## WHAT NEEDS TO BE DONE
Repeat, please, only the lines from the top of the data down to the line with "Lemma MultiIndex_merge_all_loop_rows (K"; include both of those lines.

[Stored records]
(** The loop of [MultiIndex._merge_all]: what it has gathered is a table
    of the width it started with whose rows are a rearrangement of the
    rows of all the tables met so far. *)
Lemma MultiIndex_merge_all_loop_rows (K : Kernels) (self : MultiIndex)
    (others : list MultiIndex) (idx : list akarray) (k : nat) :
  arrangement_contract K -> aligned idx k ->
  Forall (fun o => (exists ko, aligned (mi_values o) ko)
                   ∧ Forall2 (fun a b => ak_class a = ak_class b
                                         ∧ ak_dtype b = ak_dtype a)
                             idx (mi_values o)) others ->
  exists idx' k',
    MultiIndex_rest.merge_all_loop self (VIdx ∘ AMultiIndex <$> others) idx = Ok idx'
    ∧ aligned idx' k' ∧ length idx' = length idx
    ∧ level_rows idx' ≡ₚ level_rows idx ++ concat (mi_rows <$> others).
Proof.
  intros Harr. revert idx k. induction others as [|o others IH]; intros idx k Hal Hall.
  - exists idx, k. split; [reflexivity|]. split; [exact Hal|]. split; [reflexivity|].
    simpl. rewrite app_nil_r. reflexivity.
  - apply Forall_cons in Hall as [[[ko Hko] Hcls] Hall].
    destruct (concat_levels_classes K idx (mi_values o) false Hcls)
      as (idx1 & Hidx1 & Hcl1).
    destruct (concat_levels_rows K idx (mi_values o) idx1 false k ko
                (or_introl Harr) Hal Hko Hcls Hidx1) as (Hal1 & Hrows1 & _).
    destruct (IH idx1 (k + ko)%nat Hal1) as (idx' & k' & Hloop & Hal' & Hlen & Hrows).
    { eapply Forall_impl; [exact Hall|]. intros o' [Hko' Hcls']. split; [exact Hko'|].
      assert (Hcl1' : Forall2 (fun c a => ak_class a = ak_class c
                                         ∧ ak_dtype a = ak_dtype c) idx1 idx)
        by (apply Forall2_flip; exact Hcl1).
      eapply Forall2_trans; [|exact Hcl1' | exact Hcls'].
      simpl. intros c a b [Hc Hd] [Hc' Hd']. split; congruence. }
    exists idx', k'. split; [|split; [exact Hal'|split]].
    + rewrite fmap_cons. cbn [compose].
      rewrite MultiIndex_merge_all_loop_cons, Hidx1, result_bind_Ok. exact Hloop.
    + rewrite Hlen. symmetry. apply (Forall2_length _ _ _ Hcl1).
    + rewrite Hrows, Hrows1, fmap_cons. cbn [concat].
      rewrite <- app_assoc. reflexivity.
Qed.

## SOLUTION
(** The loop of [MultiIndex._merge_all]: what it has gathered is a table
    of the width it started with whose rows are a rearrangement of the
    rows of all the tables met so far. *)
Lemma MultiIndex_merge_all_loop_rows (K : Kernels) (self : MultiIndex)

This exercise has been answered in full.